◆ **What to produce**: Take the data below and copy exactly the lines starting at the one with "intros Hwav Hread" and finishing at the one with "assert (EngineImpl.int32 rate", both included.

[Saved data entries]
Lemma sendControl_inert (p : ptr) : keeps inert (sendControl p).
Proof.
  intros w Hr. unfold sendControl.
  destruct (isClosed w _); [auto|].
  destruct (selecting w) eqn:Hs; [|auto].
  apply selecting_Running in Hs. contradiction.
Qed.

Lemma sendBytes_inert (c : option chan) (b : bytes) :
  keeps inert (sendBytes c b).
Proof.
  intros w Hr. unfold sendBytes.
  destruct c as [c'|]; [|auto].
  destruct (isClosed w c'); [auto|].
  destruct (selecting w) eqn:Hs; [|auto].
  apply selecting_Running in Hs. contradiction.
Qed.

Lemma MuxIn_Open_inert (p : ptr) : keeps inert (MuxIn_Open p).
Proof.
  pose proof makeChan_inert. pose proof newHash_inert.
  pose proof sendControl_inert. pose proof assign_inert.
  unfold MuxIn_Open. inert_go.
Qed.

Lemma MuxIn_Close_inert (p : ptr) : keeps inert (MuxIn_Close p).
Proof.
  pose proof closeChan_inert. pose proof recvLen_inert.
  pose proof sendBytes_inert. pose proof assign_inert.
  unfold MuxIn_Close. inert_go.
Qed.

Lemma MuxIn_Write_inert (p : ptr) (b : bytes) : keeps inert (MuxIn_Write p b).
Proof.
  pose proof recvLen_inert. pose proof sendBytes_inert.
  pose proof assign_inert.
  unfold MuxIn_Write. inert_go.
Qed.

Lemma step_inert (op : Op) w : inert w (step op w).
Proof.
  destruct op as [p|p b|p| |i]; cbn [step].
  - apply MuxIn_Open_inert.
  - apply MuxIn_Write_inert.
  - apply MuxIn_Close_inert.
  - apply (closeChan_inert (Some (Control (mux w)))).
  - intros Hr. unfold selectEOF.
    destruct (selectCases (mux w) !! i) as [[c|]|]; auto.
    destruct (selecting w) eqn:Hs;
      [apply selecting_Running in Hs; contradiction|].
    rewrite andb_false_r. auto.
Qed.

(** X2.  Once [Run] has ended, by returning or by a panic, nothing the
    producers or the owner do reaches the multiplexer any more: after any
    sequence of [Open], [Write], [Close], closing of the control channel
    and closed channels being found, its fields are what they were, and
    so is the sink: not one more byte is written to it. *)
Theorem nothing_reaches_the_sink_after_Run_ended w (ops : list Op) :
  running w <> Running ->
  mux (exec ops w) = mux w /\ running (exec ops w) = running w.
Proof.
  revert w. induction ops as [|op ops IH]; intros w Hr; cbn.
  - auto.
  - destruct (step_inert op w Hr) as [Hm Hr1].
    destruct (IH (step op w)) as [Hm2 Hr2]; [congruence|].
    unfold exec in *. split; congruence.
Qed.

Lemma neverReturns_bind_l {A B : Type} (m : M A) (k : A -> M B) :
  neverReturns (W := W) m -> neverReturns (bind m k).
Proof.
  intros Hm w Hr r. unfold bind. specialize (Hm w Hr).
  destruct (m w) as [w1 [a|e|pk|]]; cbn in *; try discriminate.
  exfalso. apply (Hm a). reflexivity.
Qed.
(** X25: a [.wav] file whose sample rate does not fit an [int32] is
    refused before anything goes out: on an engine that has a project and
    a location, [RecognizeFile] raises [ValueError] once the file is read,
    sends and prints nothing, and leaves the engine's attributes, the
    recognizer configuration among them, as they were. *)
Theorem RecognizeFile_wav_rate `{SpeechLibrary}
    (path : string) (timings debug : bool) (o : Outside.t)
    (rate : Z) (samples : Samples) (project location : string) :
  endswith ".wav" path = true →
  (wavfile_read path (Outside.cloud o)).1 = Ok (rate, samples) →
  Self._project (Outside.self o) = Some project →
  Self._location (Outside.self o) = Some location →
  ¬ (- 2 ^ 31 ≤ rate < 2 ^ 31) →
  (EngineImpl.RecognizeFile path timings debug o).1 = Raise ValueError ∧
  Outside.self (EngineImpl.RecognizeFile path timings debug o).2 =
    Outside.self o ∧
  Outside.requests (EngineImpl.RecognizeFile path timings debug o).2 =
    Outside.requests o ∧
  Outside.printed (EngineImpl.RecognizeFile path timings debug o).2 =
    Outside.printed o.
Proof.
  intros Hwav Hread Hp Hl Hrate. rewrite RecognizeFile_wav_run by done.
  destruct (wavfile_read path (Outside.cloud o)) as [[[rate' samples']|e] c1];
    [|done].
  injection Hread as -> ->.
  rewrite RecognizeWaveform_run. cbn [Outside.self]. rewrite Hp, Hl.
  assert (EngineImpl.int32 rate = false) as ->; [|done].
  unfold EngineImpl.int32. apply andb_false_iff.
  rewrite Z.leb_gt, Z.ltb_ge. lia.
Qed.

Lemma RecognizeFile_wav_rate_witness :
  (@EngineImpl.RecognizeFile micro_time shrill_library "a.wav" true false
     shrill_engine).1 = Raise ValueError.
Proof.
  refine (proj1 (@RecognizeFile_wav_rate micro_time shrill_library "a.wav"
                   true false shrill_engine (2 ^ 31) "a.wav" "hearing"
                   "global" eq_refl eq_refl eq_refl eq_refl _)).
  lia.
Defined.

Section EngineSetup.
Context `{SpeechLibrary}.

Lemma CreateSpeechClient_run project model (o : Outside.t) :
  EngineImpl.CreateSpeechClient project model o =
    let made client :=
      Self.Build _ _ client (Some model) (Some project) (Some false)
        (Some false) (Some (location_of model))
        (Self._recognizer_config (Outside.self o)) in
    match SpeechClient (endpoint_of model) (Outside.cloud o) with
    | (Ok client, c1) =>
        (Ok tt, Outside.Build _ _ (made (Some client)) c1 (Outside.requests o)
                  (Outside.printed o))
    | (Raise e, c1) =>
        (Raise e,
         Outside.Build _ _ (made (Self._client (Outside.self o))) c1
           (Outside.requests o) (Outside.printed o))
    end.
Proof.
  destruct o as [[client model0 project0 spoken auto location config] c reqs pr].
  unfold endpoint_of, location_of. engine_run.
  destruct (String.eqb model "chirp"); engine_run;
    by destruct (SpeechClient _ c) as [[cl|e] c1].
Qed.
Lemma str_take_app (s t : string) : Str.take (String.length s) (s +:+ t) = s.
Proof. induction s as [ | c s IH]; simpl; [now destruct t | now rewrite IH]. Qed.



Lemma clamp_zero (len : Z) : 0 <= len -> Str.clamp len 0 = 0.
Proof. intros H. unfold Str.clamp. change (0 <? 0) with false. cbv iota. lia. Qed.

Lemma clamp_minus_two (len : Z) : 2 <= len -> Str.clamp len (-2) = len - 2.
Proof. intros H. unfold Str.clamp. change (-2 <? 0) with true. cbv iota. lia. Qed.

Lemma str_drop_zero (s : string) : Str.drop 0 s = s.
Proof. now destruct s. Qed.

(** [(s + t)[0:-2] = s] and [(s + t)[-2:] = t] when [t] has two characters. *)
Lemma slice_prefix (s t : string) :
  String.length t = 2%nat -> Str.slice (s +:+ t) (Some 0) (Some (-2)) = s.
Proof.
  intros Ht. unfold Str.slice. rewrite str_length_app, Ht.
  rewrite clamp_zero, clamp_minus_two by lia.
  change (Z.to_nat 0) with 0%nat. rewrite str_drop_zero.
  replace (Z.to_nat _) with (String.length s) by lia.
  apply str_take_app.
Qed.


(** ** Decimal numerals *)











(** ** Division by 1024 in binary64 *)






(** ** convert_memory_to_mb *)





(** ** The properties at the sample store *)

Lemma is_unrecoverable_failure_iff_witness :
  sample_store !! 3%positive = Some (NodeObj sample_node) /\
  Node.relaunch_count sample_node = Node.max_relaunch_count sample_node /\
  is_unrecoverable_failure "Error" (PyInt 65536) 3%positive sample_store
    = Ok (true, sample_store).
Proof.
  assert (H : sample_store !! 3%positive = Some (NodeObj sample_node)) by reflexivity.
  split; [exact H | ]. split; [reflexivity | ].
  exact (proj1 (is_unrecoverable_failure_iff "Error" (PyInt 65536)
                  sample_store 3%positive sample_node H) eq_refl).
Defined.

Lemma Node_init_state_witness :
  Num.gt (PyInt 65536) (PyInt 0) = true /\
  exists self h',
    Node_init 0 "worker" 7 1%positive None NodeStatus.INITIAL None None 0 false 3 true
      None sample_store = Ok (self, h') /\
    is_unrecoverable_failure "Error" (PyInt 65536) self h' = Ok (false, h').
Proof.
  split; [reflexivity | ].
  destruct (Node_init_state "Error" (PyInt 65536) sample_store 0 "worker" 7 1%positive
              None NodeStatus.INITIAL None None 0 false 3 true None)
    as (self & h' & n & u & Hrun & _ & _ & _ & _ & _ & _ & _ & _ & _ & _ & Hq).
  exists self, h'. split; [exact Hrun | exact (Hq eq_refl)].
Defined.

...

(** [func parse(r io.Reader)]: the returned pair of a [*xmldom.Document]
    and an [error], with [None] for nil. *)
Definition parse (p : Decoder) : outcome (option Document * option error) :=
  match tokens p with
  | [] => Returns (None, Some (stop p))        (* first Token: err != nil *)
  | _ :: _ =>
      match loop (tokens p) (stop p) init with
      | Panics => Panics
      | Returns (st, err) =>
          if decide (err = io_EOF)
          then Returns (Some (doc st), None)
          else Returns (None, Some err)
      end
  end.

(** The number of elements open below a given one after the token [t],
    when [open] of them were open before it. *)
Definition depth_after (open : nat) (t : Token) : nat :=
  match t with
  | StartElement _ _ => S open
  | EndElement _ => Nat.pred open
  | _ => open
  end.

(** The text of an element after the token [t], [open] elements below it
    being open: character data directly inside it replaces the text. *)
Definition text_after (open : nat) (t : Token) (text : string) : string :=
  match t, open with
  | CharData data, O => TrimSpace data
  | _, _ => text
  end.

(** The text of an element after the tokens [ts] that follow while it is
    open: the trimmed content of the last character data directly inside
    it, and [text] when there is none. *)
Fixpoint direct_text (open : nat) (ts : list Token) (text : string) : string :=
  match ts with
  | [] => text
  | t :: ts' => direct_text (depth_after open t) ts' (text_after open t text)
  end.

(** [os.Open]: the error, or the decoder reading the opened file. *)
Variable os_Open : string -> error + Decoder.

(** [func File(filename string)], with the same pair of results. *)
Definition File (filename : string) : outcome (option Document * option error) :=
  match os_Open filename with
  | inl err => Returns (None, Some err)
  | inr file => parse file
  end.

◆ **Exercise response**:
  intros Hwav Hread Hp Hl Hrate. rewrite RecognizeFile_wav_run by done.
  destruct (wavfile_read path (Outside.cloud o)) as [[[rate' samples']|e] c1];
    [|done].
  injection Hread as -> ->.
  rewrite RecognizeWaveform_run. cbn [Outside.self]. rewrite Hp, Hl.
  assert (EngineImpl.int32 rate = false) as ->; [|done].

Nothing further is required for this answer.